**YOUR GOAL**: The answer must be every line of the records below that contains the word "ValidateCAPIAuthTokenAccessHandler", copied out.

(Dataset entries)
(* ===== verification/Api.v ===== *)
(** * The API of the daemon: requests, responses and access

    pkg/k8sd/api: the table of the endpoints (endpoints.go), the access handlers
    (node_access_handler.go, worker_access_handler.go, capi_access_handler.go), and the
    responses (response.go).  The endpoints are in ApiTokens.v, ApiCluster.v and
    ApiCertificates.v.

    A handler gets the snap, what microcluster knows of the node, what the machine says of
    itself, and a request: its headers, and what the decoder makes of its body.  It ends with
    a response ([Response]): a result, or a status with an error; or it panics.

    External: what tells that an API server does not know an object ([ApiErrors]), and the
    random bytes of a token ([RandRead]). *)

From S2P Require Import Prelude GoStrings GoNet Config FileSys Pki PkiNode Arguments Node Database.
From S2P Require Import Csr Effects Snap Token KubeClient Hooks HooksBootstrap.
Import GoStr GoNet Config FileSys Pki PkiNode Arguments Node Database Effects Snap Token KubeClient Hooks Bootstrap.

Module Api.

(** ** Responses *)

(** The statuses the handlers use; [NodeUnavailable] and [NodeInUse] are of response.go, the
    rest are of microcluster. *)
Inductive httpStatus :=
| BadRequest | Unauthorized | Forbidden | InternalError | Unavailable | StatusNodeUnavailable | StatusNodeInUse.

#[export] Instance httpStatus_eq_dec : EqDecision httpStatus.
Proof. solve_decision. Defined.

(** The codes response.go adds. *)
Definition node_status_code (s : httpStatus) : option Z :=
  match s with StatusNodeUnavailable => Some 520%Z | StatusNodeInUse => Some 521%Z | _ => None end.

Inductive Response (A : Type) : Type :=
| SyncResponse (a : A)
| ErrorResponse (status : httpStatus) (e : goerr)
| Panicked.
Arguments SyncResponse {A} a.
Arguments ErrorResponse {A} status e.
Arguments Panicked {A}.

Definition handler (A : Type) : Type := Machine → Response A * Machine.
#[export] Instance handler_ret : MRet handler := λ A a s, (SyncResponse a, s).
#[export] Instance handler_bind : MBind handler := λ A B f m s,
  match m s with
  | (SyncResponse a, s') => f a s'
  | (ErrorResponse status e, s') => (ErrorResponse status e, s')
  | (Panicked, s') => (Panicked, s')
  end.

Definition refuse {A} (status : httpStatus) (e : goerr) : handler A := λ s, (ErrorResponse status e, s).
(** [if err := m(); err != nil { return status(err) }]. *)
Definition tried {A} (status : httpStatus) (m : act A) : handler A := λ s,
  let '(r, s') := m s in
  (match r with Ok a => SyncResponse a | Err e => ErrorResponse status e end, s').
Definition refuse_if (b : bool) (status : httpStatus) (e : goerr) : handler unit :=
  if b then refuse status e else mret tt.
(** An error that is only logged. *)
Definition logged {A} (m : act A) : handler unit := tried InternalError (act_logged m).

(** [Header] is [r.Header.Get]. *)
Record Request (A : Type) := mkRequest { Header : string → string; Body : res A }.
Arguments mkRequest {A} Header Body.
Arguments Header {A} r.
Arguments Body {A} r.

Definition body {A} (fmt : string) (r : Request A) : handler A :=
  tried BadRequest (act_wrapf fmt [] (act_lift (Body r))).
Definition failed_to_parse : string := "failed to parse request: %w".

Class ApiErrors := { IsNotFound : goerr → bool }.
(** [rand.Read] of 20 bytes. *)
Class RandRead := rand_Read : nat → res (list Z).

(** snap.go *)
Definition NodeTokenFile (s : snap) : string := filepath_Join [snapCommonDir s; "node-token"].

(** A transaction that may draw from the source of randomness. *)
Definition act_db_rand `{RandRead} {A} (f : res (list Z) → DB → res (A * DB)) : act A := λ s,
  let '(r, s') := act_db (f (rand_Read (m_rand s))) s in
  (r, mkMachine (m_world s') (m_db s') (S (m_rand s')) (m_log s')).

(** A transaction without a result. *)
Definition no_result (f : DB → res DB) (d : DB) : res (unit * DB) := d' ← f d; Ok (tt, d').

Section Access.
Context `{OSEnv, DBEnv, Csr.CsrEnv}.

(** ** worker_access_handler.go *)

Definition restrictWorkers (a : App) : handler unit :=
  isWorker ← tried InternalError (act_wrapf "failed to check if node is a worker: %w" [] (act_io (IsWorker a)));
  refuse_if isWorker Forbidden (Errorf "this action is restricted on workers" []).

(** The name that does not parse is printed as an empty one. *)
Definition ValidateWorkerInfoAccessHandler (host : Host) (nodeHeaderName tokenHeaderName : string)
    (header : string → string) : handler unit :=
  let name := header nodeHeaderName in
  _ ← refuse_if (name ==? EmptyString) Unauthorized (Errorf "missing header %q" [nodeHeaderName]);
  hostname ← tried BadRequest (act_wrapf "invalid hostname %q: %w" [EmptyString]
               (act_lift (Csr.CleanHostname name)));
  let token := header tokenHeaderName in
  _ ← refuse_if (token ==? EmptyString) Unauthorized (Errorf "invalid token" []);
  tokenIsValid ← tried InternalError (act_wrapf "check token database transaction failed: %w" []
                   (act_wrapf "failed to check worker node token: %w" []
                      (act_query (CheckWorkerNodeToken (h_Now host) hostname token))));
  refuse_if (negb tokenIsValid) Unauthorized (Errorf "invalid token" []).

(** ** capi_access_handler.go *)

Definition ValidateCAPIAuthTokenAccessHandler (tokenHeaderName : string) (header : string → string)
    : handler unit :=
  let token := header tokenHeaderName in
  _ ← refuse_if (token ==? EmptyString) Unauthorized (Errorf "missing header %q" [tokenHeaderName]);
  tokenIsValid ← tried InternalError (act_wrapf "check CAPI auth token database transaction failed: %w" []
                   (act_wrapf "failed to check CAPI auth token: %w" []
                      (act_query (ValidateClusterAPIToken token))));
  refuse_if (negb tokenIsValid) Unauthorized (Errorf "invalid token" []).

(** ** node_access_handler.go *)

Definition ValidateNodeTokenAccessHandler (a : App) (tokenHeaderName : string) (header : string → string)
    : handler unit :=
  let token := header tokenHeaderName in
  _ ← refuse_if (token ==? EmptyString) Unauthorized (Errorf "missing header %q" [tokenHeaderName]);
  nodeToken ← tried InternalError (act_wrapf "failed to read node access token: %w" []
                (act_io (os_ReadFile (NodeTokenFile (app_dirs a)))));
  refuse_if (TrimSpace nodeToken !=? token) Unauthorized (Errorf "invalid token" []).
End Access.

(** ** endpoints.go *)

Inductive AccessHandler :=
| AccessRestrictWorkers
| AccessWorkerInfo (nodeHeaderName tokenHeaderName : string)
| AccessCAPI (tokenHeaderName : string)
| AccessNodeToken (tokenHeaderName : string).

Definition run_access `{OSEnv, DBEnv, Csr.CsrEnv} (host : Host) (a : App) (h : AccessHandler)
    (header : string → string) : handler unit :=
  match h with
  | AccessRestrictWorkers => restrictWorkers a
  | AccessWorkerInfo name token => ValidateWorkerInfoAccessHandler host name token header
  | AccessCAPI token => ValidateCAPIAuthTokenAccessHandler token header
  | AccessNodeToken token => ValidateNodeTokenAccessHandler a token header
  end.

(** The handlers: [e_f] is [e.f]. *)
Inductive HandlerName :=
| e_getClusterStatus | e_postClusterBootstrap | e_getNodeStatus | e_postClusterJoinTokens | e_postClusterJoin
| e_postClusterRemove | e_postWorkerInfo | e_postRefreshCertsPlan | e_postRefreshCertsRun | e_postRefreshCertsUpdate
| e_getCertificatesStatus | e_getKubeconfig | e_putClusterConfig | e_getClusterConfig | e_postKubernetesAuthTokens
| e_deleteKubernetesAuthTokens | e_postKubernetesAuthWebhook | e_postSetClusterAPIAuthToken | e_postCertificatesExpiry
| e_postApproveWorkerCSR | e_postSnapRefresh | e_postSnapRefreshStatus.
#[export] Instance HandlerName_eq_dec : EqDecision HandlerName.
Proof. solve_decision. Defined.

Inductive method := Get | Post | Put | Delete.

(** [EndpointAction], with its method. *)
Record EndpointAction := mkAction {
  Method : method; Handler : HandlerName; Access : option AccessHandler; AllowUntrusted : bool }.
Record Endpoint := mkEndpoint { ep_Name : string; Actions : list EndpointAction; AllowedBeforeInit : bool }.

Definition restricted (m : method) (h : HandlerName) : EndpointAction :=
  mkAction m h (Some AccessRestrictWorkers) false.
Definition trusted (m : method) (h : HandlerName) : EndpointAction := mkAction m h None false.
Definition untrusted (h : HandlerName) (access : AccessHandler) : EndpointAction :=
  mkAction Post h (Some access) true.

Definition Endpoints : list Endpoint :=
  [mkEndpoint "Cluster" [restricted Get e_getClusterStatus; trusted Post e_postClusterBootstrap] true;
   mkEndpoint "NodeStatus" [trusted Get e_getNodeStatus] false;
   mkEndpoint "GetJoinToken" [restricted Post e_postClusterJoinTokens] false;
   mkEndpoint "JoinCluster" [trusted Post e_postClusterJoin] true;
   mkEndpoint "RemoveNode" [restricted Post e_postClusterRemove] false;
   mkEndpoint "GetWorkerJoinInfo" [untrusted e_postWorkerInfo (AccessWorkerInfo "Worker-Name" "Worker-Token")] false;
   mkEndpoint "RefreshCerts/Plan" [trusted Post e_postRefreshCertsPlan] false;
   mkEndpoint "RefreshCerts/Run" [trusted Post e_postRefreshCertsRun] false;
   mkEndpoint "RefreshCerts/Update" [trusted Post e_postRefreshCertsUpdate] false;
   mkEndpoint "CertsStatus" [trusted Get e_getCertificatesStatus] false;
   mkEndpoint "Kubeconfig" [restricted Get e_getKubeconfig] false;
   mkEndpoint "ClusterConfig" [restricted Put e_putClusterConfig; restricted Get e_getClusterConfig] false;
   mkEndpoint "KubernetesAuthTokens"
     [trusted Post e_postKubernetesAuthTokens; trusted Delete e_deleteKubernetesAuthTokens] false;
   mkEndpoint "KubernetesAuthWebhook" [mkAction Post e_postKubernetesAuthWebhook None true] false;
   mkEndpoint "ClusterAPI/GetJoinToken" [untrusted e_postClusterJoinTokens (AccessCAPI "capi-auth-token")] false;
   mkEndpoint "ClusterAPI/SetAuthToken" [trusted Post e_postSetClusterAPIAuthToken] false;
   mkEndpoint "ClusterAPI/RemoveNode" [untrusted e_postClusterRemove (AccessCAPI "capi-auth-token")] false;
   mkEndpoint "ClusterAPI/CertificatesExpiry"
     [untrusted e_postCertificatesExpiry (AccessNodeToken "node-token")] false;
   mkEndpoint "ClusterAPI/RefreshCerts/Plan" [untrusted e_postRefreshCertsPlan (AccessNodeToken "node-token")] false;
   mkEndpoint "ClusterAPI/RefreshCerts/Run" [untrusted e_postRefreshCertsRun (AccessNodeToken "node-token")] false;
   mkEndpoint "ClusterAPI/RefreshCerts/Approve"
     [untrusted e_postApproveWorkerCSR (AccessCAPI "capi-auth-token")] false;
   mkEndpoint "Snap/Refresh" [untrusted e_postSnapRefresh (AccessNodeToken "node-token")] false;
   mkEndpoint "Snap/RefreshStatus" [untrusted e_postSnapRefreshStatus (AccessNodeToken "node-token")] false].

End Api.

**YOUR RESPONSE**:
Definition ValidateCAPIAuthTokenAccessHandler (tokenHeaderName : string) (header : string → string)
  | AccessCAPI token => ValidateCAPIAuthTokenAccessHandler token header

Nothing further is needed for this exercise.